_EXERCISE AIM_
From the listing below, retype exactly the line holding "(** * The file", the line holding "search index ([EventIndexPeg])", and the lines between them; skip everything else.

===== MATERIAL FOR THE TASK =====

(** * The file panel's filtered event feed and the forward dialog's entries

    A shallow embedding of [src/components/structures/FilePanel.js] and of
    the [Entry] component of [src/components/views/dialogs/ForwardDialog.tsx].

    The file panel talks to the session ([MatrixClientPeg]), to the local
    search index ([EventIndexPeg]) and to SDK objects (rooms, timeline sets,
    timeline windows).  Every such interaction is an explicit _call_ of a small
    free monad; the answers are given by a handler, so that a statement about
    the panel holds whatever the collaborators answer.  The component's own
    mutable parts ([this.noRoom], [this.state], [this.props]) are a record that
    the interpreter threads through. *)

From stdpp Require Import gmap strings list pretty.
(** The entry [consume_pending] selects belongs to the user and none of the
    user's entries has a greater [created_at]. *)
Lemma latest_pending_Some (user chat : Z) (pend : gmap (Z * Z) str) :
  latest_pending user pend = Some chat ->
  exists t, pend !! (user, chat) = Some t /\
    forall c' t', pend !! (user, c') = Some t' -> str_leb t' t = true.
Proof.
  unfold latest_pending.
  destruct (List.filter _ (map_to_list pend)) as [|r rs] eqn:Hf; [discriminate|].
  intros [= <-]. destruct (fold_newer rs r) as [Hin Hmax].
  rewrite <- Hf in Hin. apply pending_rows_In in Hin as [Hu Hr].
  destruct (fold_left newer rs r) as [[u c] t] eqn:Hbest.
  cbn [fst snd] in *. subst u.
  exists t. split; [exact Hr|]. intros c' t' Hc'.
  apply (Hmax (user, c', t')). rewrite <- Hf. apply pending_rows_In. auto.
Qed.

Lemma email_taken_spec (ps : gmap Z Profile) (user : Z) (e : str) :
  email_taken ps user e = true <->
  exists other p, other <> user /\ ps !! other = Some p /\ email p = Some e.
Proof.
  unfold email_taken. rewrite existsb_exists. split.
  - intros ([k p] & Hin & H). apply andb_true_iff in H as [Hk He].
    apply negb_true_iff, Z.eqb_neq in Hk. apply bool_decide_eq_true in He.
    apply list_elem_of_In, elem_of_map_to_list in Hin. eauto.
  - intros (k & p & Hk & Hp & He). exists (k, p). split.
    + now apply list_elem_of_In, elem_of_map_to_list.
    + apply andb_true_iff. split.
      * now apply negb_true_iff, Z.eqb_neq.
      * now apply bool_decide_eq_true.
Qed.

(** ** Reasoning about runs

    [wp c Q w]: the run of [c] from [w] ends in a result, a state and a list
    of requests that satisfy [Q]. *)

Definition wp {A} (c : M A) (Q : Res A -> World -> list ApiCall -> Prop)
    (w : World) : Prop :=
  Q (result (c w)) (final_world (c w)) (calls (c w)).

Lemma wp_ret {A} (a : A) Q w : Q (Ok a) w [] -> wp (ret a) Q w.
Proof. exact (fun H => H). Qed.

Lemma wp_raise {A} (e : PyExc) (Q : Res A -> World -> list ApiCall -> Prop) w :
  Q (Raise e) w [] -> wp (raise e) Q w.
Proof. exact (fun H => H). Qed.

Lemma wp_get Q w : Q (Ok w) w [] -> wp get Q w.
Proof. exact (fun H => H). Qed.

=====
===== MATERIAL FOR THE TASK =====

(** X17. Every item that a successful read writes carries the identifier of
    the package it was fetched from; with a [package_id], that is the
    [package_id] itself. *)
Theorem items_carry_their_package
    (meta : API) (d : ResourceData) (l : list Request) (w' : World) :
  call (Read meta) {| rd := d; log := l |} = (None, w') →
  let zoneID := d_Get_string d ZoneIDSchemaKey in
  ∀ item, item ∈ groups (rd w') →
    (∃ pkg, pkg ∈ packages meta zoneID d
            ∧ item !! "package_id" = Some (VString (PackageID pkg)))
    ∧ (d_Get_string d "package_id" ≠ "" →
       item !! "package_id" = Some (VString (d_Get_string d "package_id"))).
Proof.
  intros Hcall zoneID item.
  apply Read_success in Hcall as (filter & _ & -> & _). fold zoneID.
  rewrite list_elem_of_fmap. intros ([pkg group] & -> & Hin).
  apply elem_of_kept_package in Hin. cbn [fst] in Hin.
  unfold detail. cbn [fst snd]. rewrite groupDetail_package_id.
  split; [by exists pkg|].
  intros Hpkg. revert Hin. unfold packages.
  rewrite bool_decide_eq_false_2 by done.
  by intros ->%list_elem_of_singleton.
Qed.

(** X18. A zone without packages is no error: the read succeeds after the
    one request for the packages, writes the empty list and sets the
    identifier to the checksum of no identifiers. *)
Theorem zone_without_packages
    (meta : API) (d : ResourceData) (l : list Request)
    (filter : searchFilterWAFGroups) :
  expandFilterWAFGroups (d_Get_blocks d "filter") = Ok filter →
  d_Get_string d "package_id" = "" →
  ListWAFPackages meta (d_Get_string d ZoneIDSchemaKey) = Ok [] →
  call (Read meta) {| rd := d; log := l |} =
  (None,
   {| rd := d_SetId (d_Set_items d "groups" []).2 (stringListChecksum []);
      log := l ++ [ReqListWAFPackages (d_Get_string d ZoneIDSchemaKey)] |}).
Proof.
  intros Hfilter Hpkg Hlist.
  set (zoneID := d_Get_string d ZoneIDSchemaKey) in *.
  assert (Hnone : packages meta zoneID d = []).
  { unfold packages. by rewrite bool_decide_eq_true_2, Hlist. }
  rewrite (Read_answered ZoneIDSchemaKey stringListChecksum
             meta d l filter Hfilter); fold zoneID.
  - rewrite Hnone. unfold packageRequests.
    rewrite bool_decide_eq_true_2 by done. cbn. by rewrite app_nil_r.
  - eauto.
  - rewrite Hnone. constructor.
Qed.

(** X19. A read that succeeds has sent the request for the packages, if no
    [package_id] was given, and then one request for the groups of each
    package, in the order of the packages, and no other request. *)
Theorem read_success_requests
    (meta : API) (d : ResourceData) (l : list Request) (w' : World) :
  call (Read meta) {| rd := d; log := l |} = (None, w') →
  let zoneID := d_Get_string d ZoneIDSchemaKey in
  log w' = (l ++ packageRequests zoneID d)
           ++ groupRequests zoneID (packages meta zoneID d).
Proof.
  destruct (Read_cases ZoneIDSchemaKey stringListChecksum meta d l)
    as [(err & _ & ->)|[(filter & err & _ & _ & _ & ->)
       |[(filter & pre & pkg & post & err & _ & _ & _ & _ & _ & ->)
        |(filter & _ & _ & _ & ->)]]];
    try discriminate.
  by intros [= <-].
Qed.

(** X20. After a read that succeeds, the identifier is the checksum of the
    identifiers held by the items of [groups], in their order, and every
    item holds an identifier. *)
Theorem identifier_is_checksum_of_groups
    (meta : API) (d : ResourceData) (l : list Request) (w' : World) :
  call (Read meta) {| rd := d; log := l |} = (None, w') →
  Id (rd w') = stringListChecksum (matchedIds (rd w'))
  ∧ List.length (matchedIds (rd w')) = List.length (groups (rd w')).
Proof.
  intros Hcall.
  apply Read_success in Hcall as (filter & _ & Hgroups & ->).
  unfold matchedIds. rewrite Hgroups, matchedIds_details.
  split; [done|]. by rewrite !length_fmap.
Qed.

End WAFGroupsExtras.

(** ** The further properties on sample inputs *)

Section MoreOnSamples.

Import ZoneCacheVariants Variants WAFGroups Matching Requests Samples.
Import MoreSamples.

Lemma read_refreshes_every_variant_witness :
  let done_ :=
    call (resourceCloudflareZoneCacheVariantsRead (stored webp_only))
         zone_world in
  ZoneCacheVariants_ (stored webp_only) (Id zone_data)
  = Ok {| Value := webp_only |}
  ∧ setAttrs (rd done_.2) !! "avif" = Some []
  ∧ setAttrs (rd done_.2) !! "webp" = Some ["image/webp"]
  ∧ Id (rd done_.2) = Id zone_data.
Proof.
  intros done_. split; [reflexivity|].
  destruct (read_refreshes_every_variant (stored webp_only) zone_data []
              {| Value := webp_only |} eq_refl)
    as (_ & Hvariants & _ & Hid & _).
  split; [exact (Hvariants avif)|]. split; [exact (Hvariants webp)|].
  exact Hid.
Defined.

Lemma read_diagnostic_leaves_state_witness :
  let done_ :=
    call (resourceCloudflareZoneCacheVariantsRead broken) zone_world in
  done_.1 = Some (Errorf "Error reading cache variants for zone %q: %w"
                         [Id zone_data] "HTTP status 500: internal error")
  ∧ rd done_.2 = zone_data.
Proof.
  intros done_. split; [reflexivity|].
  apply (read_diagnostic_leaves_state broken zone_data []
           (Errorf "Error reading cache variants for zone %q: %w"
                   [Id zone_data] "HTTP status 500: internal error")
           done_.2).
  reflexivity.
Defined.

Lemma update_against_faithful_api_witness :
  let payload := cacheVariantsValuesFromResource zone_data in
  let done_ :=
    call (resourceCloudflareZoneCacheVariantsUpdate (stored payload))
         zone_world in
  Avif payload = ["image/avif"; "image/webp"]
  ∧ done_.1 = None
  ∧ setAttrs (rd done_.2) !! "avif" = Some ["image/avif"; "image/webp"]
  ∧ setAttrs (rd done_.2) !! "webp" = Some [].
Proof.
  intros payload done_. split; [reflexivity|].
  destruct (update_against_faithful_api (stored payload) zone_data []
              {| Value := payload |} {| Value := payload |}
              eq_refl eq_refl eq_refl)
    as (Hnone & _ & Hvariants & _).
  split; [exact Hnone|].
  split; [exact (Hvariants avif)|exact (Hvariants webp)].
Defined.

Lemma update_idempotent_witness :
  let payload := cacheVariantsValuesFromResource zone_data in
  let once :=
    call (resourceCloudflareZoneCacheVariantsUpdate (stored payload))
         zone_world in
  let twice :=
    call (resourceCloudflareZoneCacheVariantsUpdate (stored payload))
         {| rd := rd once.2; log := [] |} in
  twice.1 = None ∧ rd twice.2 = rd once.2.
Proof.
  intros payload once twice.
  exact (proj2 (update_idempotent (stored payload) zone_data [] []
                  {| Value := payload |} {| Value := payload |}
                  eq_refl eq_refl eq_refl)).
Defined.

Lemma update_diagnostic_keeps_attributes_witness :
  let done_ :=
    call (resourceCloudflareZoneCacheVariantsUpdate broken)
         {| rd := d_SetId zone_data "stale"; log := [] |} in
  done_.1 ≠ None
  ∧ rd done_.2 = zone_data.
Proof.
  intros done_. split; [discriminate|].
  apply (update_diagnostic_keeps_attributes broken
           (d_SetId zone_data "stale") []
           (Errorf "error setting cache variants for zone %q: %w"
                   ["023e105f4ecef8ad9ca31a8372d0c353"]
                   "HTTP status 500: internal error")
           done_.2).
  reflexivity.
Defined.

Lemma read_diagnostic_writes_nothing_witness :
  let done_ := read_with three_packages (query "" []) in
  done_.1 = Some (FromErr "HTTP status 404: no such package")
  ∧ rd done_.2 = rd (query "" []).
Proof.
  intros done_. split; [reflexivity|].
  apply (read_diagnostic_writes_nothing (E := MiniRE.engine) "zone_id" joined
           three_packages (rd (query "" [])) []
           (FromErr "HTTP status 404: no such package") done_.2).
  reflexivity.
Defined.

=====
===== MATERIAL FOR THE TASK =====

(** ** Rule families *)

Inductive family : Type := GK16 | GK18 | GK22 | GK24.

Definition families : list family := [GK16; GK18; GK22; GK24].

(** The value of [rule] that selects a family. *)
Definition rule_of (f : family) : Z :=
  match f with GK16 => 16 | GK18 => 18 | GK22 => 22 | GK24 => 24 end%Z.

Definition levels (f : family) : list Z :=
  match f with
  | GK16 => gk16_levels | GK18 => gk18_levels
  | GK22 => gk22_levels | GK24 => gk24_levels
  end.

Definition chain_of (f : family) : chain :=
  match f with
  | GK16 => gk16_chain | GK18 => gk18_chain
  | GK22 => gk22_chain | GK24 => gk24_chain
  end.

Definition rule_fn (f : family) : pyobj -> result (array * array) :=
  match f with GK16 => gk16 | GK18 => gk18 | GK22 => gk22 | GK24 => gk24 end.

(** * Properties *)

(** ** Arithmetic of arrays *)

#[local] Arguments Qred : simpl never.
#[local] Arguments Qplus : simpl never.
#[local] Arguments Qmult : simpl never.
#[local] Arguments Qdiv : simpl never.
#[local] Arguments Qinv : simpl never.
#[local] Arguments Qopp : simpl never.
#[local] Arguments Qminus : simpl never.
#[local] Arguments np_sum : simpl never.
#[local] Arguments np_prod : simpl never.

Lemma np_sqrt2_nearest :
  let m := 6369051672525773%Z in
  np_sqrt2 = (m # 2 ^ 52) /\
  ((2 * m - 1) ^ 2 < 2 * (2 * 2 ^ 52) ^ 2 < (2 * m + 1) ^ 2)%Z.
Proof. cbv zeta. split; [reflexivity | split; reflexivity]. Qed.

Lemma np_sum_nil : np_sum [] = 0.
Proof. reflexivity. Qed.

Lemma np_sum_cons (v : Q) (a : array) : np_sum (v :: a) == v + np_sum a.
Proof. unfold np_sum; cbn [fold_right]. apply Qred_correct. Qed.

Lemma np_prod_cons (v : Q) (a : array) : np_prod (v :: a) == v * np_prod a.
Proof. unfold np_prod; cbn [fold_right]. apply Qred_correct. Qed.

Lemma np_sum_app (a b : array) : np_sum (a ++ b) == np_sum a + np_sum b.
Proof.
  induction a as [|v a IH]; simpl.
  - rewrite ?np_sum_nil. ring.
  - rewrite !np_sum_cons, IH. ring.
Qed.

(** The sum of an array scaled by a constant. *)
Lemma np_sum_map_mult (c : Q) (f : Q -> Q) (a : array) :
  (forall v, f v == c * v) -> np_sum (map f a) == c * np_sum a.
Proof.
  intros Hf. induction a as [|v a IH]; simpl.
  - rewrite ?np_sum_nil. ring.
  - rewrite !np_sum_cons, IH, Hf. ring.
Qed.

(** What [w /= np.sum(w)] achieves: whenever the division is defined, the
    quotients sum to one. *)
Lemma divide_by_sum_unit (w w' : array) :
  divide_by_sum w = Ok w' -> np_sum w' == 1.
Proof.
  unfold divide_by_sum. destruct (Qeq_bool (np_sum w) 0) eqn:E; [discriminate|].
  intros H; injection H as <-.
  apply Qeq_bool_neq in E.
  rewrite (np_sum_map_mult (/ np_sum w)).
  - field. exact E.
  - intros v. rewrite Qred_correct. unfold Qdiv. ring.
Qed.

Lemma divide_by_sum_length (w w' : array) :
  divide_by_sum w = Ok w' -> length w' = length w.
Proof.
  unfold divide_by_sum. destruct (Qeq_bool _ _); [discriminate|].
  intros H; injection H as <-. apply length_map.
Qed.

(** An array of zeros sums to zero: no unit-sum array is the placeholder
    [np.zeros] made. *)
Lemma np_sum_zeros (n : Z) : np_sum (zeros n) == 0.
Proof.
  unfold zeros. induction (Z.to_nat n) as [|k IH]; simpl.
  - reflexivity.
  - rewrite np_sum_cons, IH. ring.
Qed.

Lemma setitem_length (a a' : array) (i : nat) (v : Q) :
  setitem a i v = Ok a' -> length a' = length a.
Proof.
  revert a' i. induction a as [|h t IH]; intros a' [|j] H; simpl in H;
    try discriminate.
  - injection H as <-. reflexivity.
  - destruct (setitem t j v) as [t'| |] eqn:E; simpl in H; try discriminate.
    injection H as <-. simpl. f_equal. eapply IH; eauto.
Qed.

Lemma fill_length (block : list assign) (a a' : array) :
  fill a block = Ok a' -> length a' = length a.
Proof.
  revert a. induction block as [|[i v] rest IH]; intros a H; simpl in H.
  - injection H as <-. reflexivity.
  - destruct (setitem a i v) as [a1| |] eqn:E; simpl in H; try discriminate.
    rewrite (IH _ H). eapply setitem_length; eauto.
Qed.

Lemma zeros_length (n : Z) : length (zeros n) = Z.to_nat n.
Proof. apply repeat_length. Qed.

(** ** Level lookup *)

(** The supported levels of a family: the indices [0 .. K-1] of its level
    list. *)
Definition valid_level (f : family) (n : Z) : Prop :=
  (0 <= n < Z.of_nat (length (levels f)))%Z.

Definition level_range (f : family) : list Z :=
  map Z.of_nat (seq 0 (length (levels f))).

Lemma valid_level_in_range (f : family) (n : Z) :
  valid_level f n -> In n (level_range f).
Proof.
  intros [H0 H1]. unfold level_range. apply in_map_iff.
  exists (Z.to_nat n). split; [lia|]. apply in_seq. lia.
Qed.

=====

_EXERCISE RESPONSE_
(** * The file panel's filtered event feed and the forward dialog's entries

    A shallow embedding of [src/components/structures/FilePanel.js] and of
    the [Entry] component of [src/components/views/dialogs/ForwardDialog.tsx].

    The file panel talks to the session ([MatrixClientPeg]), to the local
    search index ([EventIndexPeg]) and to SDK objects (rooms, timeline sets,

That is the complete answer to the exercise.